Emniyetteki atamalar İki Menzilci Grubu karşı karşıya getirdi!

Emniyetteki atamalar İki Menzilci Grubu karşı karşıya getirdi!

AKP’nin FETÖ’cü isimleri emniyetten tasfiye etmesinin ardından özellikle Menzilcilerden çok kişinin atanması dikkat çekmişti. Ancak son dönemde yapılan atamalar sonrası Menzilci iki grup arasında gerginlik çıktığı öğrenildi.

AKP’nin FETÖ ile mücadele kapsamında emniyet teşkilatında yapılan atamalarda FETÖ’cü olduğu tespit edilen isimlerin yerine atanan kişilerin önemli bir kısmının Menzil tarikatından olduğu konuşuluyordu. Son gelen kulis bilgilerine göre, birinci sınıfa terfi ve polis okuluna yapılan atamalardan sonrası Menzilci iki grup arasında gerginlik çıktı.

Özellikle 17/25 Aralık operasyonları sonrası başta emniyet olmak üzere tüm bürokraside başlayan “temizlik” çalışmaları sonucunda yeni bazı farklı yapılanmalar devlet kadrolarında hayat bulmaya başlamıştı.

T24’ten Tolga Şardan’ın haberine göre, Fethullahçılar gibi Nurcu akımdan gelen Okuyucular, Yazıcılar ile Nakşi akımdan gelen Süleymancılar, Menzilciler, Erzincan Grubu, Erzurum Kurtoğlu Grubu, İskenderpaşa Grubu önde gelen gruplar arasında yer alıyor.
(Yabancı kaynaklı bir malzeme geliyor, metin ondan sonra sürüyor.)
(** * Poke_Scraping: the Pokepedia scraper of [scraping.py]

    A shallow embedding of [scraping.py] and the properties of its two page
    parsers, of the tier computation and of the dataset loop.

    Conventions of the embedding.
    - A Python [str] is a list of Unicode code points ([pystr]).  The tables
      of the Unicode database that [str.capitalize] and [int] consult belong
      to the Python runtime and are taken as a parameter ([UnicodeData]).
    - A page is the tree that [BeautifulSoup(html, 'html.parser')] builds:
      text nodes and tags, attributes as written in the page.
    - A Python exception is a value of [exn]; a computation that may raise
      returns a [result].
    - The network, the console and the output directory form the [world];
      the functions that touch them run in the monad [M].  The console and
      the file system accept every write. *)

From Stdlib Require Import ZArith QArith.
From stdpp Require Import base tactics option list gmap strings pretty.

Local Open Scope Z_scope.

(** ** Python strings *)

Module Str.

Abbreviation char := N (only parsing).
Abbreviation pystr := (list N) (only parsing).

(** Code points of a literal written in this file (UTF-8 decoding). *)
Fixpoint utf8_decode (bs : list N) : pystr :=
  match bs with
  | [] => []
  | b :: t =>
      if (b <? 128)%N then b :: utf8_decode t
      else if (b <? 224)%N then
        match t with
        | b2 :: t' =>
            (N.lor (N.shiftl (N.land b 31) 6) (N.land b2 63)) :: utf8_decode t'
        | _ => []
        end
      else if (b <? 240)%N then
        match t with
        | b2 :: b3 :: t' =>
            (N.lor (N.shiftl (N.land b 15) 12)
               (N.lor (N.shiftl (N.land b2 63) 6) (N.land b3 63)))
            :: utf8_decode t'
        | _ => []
        end
      else
        match t with
        | b2 :: b3 :: b4 :: t' =>
            (N.lor (N.shiftl (N.land b 7) 18)
               (N.lor (N.shiftl (N.land b2 63) 12)
                  (N.lor (N.shiftl (N.land b3 63) 6) (N.land b4 63))))
            :: utf8_decode t'
        | _ => []
        end
  end.

Definition py (s : string) : pystr :=
  utf8_decode (map Ascii.N_of_ascii (String.list_ascii_of_string s)).
Arguments py s : simpl never.

(** [str.isspace] for one character. *)
Definition is_space (c : char) : bool :=
  ((9 <=? c) && (c <=? 13) || (28 <=? c) && (c <=? 32)
   || (c =? 133) || (c =? 160) || (c =? 5760)
   || (8192 <=? c) && (c <=? 8202)
   || (c =? 8232) || (c =? 8233) || (c =? 8239) || (c =? 8287)
   || (c =? 12288))%N.

Fixpoint lstrip (s : pystr) : pystr :=
  match s with
  | c :: s' => if is_space c then lstrip s' else s
  | [] => []
  end.

(** [s.strip()] *)
Definition strip (s : pystr) : pystr := rev (lstrip (rev (lstrip s))).
(** ** The values of generated code *)

(** An [Int32] value of the generated code: an integer in [-2^31, 2^31), with
    the wrap-around of the machine's addition and multiplication. *)
Definition wrap32 (z : Z) : Z := (z + 2 ^ 31) `mod` 2 ^ 32 - 2 ^ 31.
Definition add32 (a b : Z) : Z := wrap32 (a + b).
Definition mul32 (a b : Z) : Z := wrap32 (a * b).

Declare Scope int32_scope.
Delimit Scope int32_scope with i32.
Infix "+" := add32 : int32_scope.
Infix "*" := mul32 : int32_scope.

(** The element type of a kernel (the template parameter [ValueType]) with the
    operations the kernels use: [vfill b] is the element all of whose bytes are
    [b], and the element whose bytes are all zero is the zero of the type. *)
Class ValueOps (V : Type) := {
  vzero : V;
  vadd : V -> V -> V;
  vmul : V -> V -> V;
  vfill : Z -> V;
  vfill_zero : vfill 0 = vzero
}.

(** ** The fallback kernels *)

Section Kernels.
Context {V : Type} `{ValueOps V}.

(** The memory a kernel runs on: the caller's buffers, addressed in
    elements ([heap]), and the function's own stack variables ([stack]). *)
Record Memory := {
  heap : Z -> V;
  stack : string -> V
}.

Definition Emit (A : Type) : Type := State Memory A.

(** The operations of the function emitter ([IRFunctionEmitter],
    [IRLocalArray], [IRLocalScalar]) are not part of the sources at hand; the
    spec has them as the capability to emit loads, stores, arithmetic and
    calls.  Each one is modelled as what the code it emits does. *)

(** Modelled from the spec: [function.Variable(type, name)], which allocates a
    stack variable. *)
Definition Variable_ (name : string) : Emit string := mret name.

(** Modelled from the spec: [function.Load(variable)], a load from a stack
    variable. *)
Definition Load (variable : string) : Emit V :=
  gets (fun mem => stack mem variable).

(** Modelled from the spec: [function.Store(variable, value)], a store to a
    stack variable. *)
Definition Store (variable : string) (value : V) : Emit unit :=
  modify (fun mem => {| heap := heap mem; stack := <[variable := value]> (stack mem) |}).

(** Modelled from the spec: [function.StoreZero(variable)]. *)
Definition StoreZero (variable : string) : Emit unit := Store variable vzero.

(** Modelled from the spec: the read of [array[index]], for an array argument
    [array] (the address of its first element) and an [Int32] index. *)
Definition ArrayLoad (array index : Z) : Emit V :=
  gets (fun mem => heap mem (array + index)).
Lemma get_statement_without_placeholder_witness :
  get_statement no_builtin_format 1%positive [VStr "SELECT 1"; VTuple [VInt 1]]
    = Raise TypeError ∧
  get_statement no_builtin_format 1%positive
    [VStr "SELECT 1"; VList [VTuple [VInt 1]]]
    = Return (VStr "SELECT 1").
Proof.
  split.
  - apply (get_statement_without_placeholder no_builtin_format 1%positive
             (VStr "SELECT 1") (VTuple [VInt 1]) [] "SELECT 1" 0);
      [left; reflexivity | reflexivity | reflexivity].
  - apply (get_statement_without_placeholder no_builtin_format 1%positive
             (VStr "SELECT 1") (VList [VTuple [VInt 1]]) [] "SELECT 1" 0);
      [left; reflexivity | reflexivity | reflexivity].
Defined.

Lemma get_statement_arity_mismatch_witness :
  get_statement no_builtin_format 1%positive [VStr "SELECT %s, %s"; VTuple [VInt 1]]
    = Raise TypeError ∧
  get_statement no_builtin_format 1%positive
    [VStr "SELECT %s"; VTuple [VInt 1; VInt 2]]
    = Raise TypeError.
Proof.
  split.
  - apply (get_statement_arity_mismatch no_builtin_format 1%positive
             (VStr "SELECT %s, %s") [] "SELECT "%string
             [", "%string; ""%string] (VInt 1) []);
      [left; reflexivity | reflexivity | repeat constructor
      | repeat constructor; by eexists | simpl; lia].
  - apply (get_statement_arity_mismatch no_builtin_format 1%positive
             (VStr "SELECT %s") [] "SELECT "%string [""%string] (VInt 1) [VInt 2]);
      [left; reflexivity | reflexivity | repeat constructor
      | repeat constructor; by eexists | simpl; lia].
Defined.

Lemma get_statement_single_parameter_witness :
  get_statement no_builtin_format 1%positive
    [VStr "INSERT INTO t VALUES (%s)"; VList [VTuple [VInt 1]; VTuple [VInt 2]]]
    = Return (VStr "INSERT INTO t VALUES ([(1,), (2,)])") ∧
  get_statement no_builtin_format 1%positive
    [VStr "INSERT INTO t VALUES (%s, %s)"; VList [VInt 1; VInt 2]]
    = Raise TypeError.
Proof.
  split.
  - apply (get_statement_single_parameter no_builtin_format 1%positive
             (VStr "INSERT INTO t VALUES (%s)")
             (VList [VTuple [VInt 1]; VTuple [VInt 2]]) []
             "INSERT INTO t VALUES ("%string ")"%string [] 1
             "[(1,), (2,)]"%string);
      [left; reflexivity | reflexivity | repeat constructor
      | intros xs Hxs; discriminate Hxs | reflexivity | reflexivity].
  - apply (get_statement_single_parameter no_builtin_format 1%positive
             (VStr "INSERT INTO t VALUES (%s, %s)")
             (VList [VInt 1; VInt 2]) []
             "INSERT INTO t VALUES ("%string ", "%string [")"%string] 1
             "[1, 2]"%string);
      [left; reflexivity | reflexivity | repeat constructor
      | intros xs Hxs; discriminate Hxs | reflexivity | reflexivity].
Defined.

Lemma get_statement_named_placeholders_witness :
  get_statement no_builtin_format 1%positive
    [VStr "SELECT %(a)s, %(b)s";
     VDict [("b"%string, VStr "x"); ("a"%string, VInt 1)]]
    = Return (VStr "SELECT 1, x").
Proof.
  apply (get_statement_named_placeholders no_builtin_format 1%positive
           (VStr "SELECT %(a)s, %(b)s") [] "SELECT "%string
           [("a"%string, ", "%string); ("b"%string, ""%string)]
           ("b"%string, VStr "x") [("a"%string, VInt 1)]
           ["1"%string; "x"%string]);
    [left; reflexivity | reflexivity | repeat constructor |].
  repeat constructor.
  - by exists (VInt 1).
  - by exists (VStr "x").
Defined.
Bu gruplardan Okuyucular, Yazıcılar’la birlikte son dönemde Menzilciler de diğer kurumlarda olduğu gibi emniyet teşkilatı içinde örgütlenmeye başladı. FETÖ’den doğan boşluğun doldurulması çerçevesinde bir süredir emniyette yapılan tayinlerde Menzilcilerin etkisi “güçlü” biçimde hissediliyor.

Bu etki, son emniyet müdürleri kararnamesinin yanı sıra birinci sınıf emniyet müdürlüğüne terfi ve polis okullarına yapılan müdür atamalarında da kendisini gösterdi. Her üç atama ve terfi sırasında Menzil cemaatinden doğrudan veya dolaylı gelen referanslar kabul gördü.

Ancak kulislere düşen iddiaya göre, birinci sınıfa terfi ve polis okullarına yapılan atamalar sonrasında özellikle Menzil cemaati içinde kavgalı bir süreç başladı.

Malum, Türkiye’deki Menzil cemaati Adıyaman’daki Semerkand grubu ve Eskişehir’deki Buhara grubundan oluşuyor.

Liderleri farklı olan bu iki grubun, Emniyet’teki bu görevlendirmeler sonrasında birbirleriyle ters düştükleri öne sürülüyor. Bu durumun gerekçesi ise, Emniyet’teki atama ve terfilerde Semerkand grubunun referanslarına olumlu yanıt verildiği, Buhara grubunun taleplerinin yerine getirilmediği.

Semerkand grubunu, Buhara grubuna karşı 1-0 öne geçiren bu görevlendirmelerde kuşkusuz diğer grup ve yapılardan da referanslar var.

Aslında, şimdiye kadar “Menzil grubunun emniyet teşkilatındaki yapılanması” diye bir konu hiç gündemde olmamıştı. Zira bu yapıyla bağlantılı teşkilat mensubu sayısı çok ama çok minimum düzeydeydi.

Ancak ne olduysa; gerek 17-25 Aralık süreci, gerekse 15 Temmuz sonrasında bu grubun nüfusu emniyet içinde gözle görünür biçimde arttı. Birden bire, Menzil grubu Emniyet’te güçlenmeye başladı.

Bu durum kafaların da karışmasına neden oluyor hiç şüphesiz.

Çünkü özellikle FETÖ soruşturmaları sonrasında “renklendirme” diye bir durum ortaya çıktı. Yani, daha önce FETÖ içinde yer alan ve deşifre olmamış kişiler, başka cemaat ve yapılara sızmayı başarıp kendilerine yaşam alanı bulmaya başladı. Ve bu kişiler ise devlet tarafından “kripto FETÖ’cü” olarak tanımlanıyor.

Menzil cemaati başta diğer dini grup ve yapılarda son dönemde artan insan kaynağını biraz da bu “renklendirme” tanımı çerçevesinden gözlemek ve değerlendirmek gerekiyor.

Yapılan bu atamalarda devletten yana taraf olan, emir ve talimatları devletten alan, Atatürk ilkelerine bağlı teşkilat mensupları yok mu?

Elbette var. Ama emniyet teşkilatı gibi silahı ve üniforması olan, devletin en önemli kurumlarından birisinde yapılan görevlendirmelerin cemaat veya tarikat referansıyla değil, kurumsal liyakat ve kıdeme göre yapılması, ülke için daha faydalı olacaktır.